With Williams have openly appointed financial advisers to oversee a potential sale, and McLaren also understood to be looking to sell a stake, Steiner said that if there was ever a time Haas looked to sell, then it would be done in a transparent way.
“When the time is right that he [Haas] wants to do it, we will communicate it,” he said. “And I say we: that is Haas F1, and not everybody else having an opinion on who owns Haas and who is acquiring Haas and who is buying shares in Haas.
“If somebody wants to buy a team out there, I think Williams did a very good job in how they managed it. They put it on the market, said we are interested in something, speak with these and these people. I think that is how it should be done, and not speculation with no foundation.
“I think there are a lot of people that wish to buy an F1 team, and tell people that they’re going to buy one. But they haven’t done it, at least not with Haas.”
While Haas has not yet committed to F1 beyond the end of this year, Steiner believes that the arrival of a cost cap and other budget saving measures should be good for convincing the team owner to stay.
“The budget cap, I think it’s a good thing for the sport in general, even if it is not completely equal with everybody,” added Steiner.
“We will still be under the budget cap, but it’s a very good step. Now the difference will not be 150 million to the big teams, but maybe 20 million, which is a very good step.

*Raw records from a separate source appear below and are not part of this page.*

(** X3: a load that returns [True] has put the descriptor returned by the
    entrypoint in the Catalog under the module name, tagged with the caller's
    origin class, has upserted the Registry row of that name (keeping id,
    origin and creation time of an existing row, taking the new path and
    timestamp), has left the module in [sys.modules], and has touched neither
    the artifact storage nor the Error Sink nor any other Catalog or Registry
    entry. *)
Theorem load_success_postcondition (env : Env) (file_path module_name : string)
    (is_system : bool) (w w' : World) :
  (∀ r, modules_table w !! module_name = Some r → ModuleRecord.name r = module_name) →
  load_module env file_path module_name is_system w = (Ret true, w') →
  ∃ a mi, files w !! file_path = Some a ∧
    register_result a = RegisterReturns (VModuleInfo mi) ∧
    loaded_modules w' =
      <[module_name := ModuleInfo.set_is_system is_system mi]> (loaded_modules w) ∧
    modules_table w' =
      <[module_name := upserted_row env w module_name file_path is_system]>
        (modules_table w) ∧
    sys_modules w' = {[module_name]} ∪ sys_modules w ∧
    files w' = files w ∧ error_logs w' = error_logs w.
Proof. apply load_module_success. Qed.

Lemma load_success_postcondition_witness :
  load_module env0 foo_path "foo" false world_foo_file =
    (Ret true, snd (load_module env0 foo_path "foo" false world_foo_file)) ∧
  ∃ a mi, files world_foo_file !! foo_path = Some a ∧
    register_result a = RegisterReturns (VModuleInfo mi) ∧
    loaded_modules (snd (load_module env0 foo_path "foo" false world_foo_file)) =
      <[ "foo" := ModuleInfo.set_is_system false mi]> (loaded_modules world_foo_file) ∧
    modules_table (snd (load_module env0 foo_path "foo" false world_foo_file)) =
      <[ "foo" := upserted_row env0 world_foo_file "foo" foo_path false]>
        (modules_table world_foo_file) ∧
    sys_modules (snd (load_module env0 foo_path "foo" false world_foo_file)) =
      {[ "foo" ]} ∪ sys_modules world_foo_file ∧
    files (snd (load_module env0 foo_path "foo" false world_foo_file)) =
      files world_foo_file ∧
    error_logs (snd (load_module env0 foo_path "foo" false world_foo_file)) =
      error_logs world_foo_file.
Proof.
  split; [vm_compute; reflexivity|].
  apply (load_success_postcondition env0 foo_path "foo" false world_foo_file).
  - intros r Hr. vm_compute in Hr. discriminate.
  - vm_compute. reflexivity.
Defined.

“To make it break even, there is a chance to do that for the future…and that is for sure the aim for us. That needs to be my aim, to make it break even for Mr Haas. And if I make that one happen, for sure he will sign the Concorde Agreement.”
Steiner said that there was every indication Gene Haas was eager to remain in F1, despite admitting earlier this year that he was weighing up his options.
“At the moment his intention is to stay within the sport. But before it is signed, I cannot say this is what is going to happen. The team, just to remind everybody, is owned 100% by him and not anybody else, so he can make the decisions. We will go from there.
“I’m very positive about where we are now. We are getting through this difficult period with the coronavirus, pretty good in the moment, we are doing the right things. We live within our means and what we have got, and therefore I think Haas is here to stay.”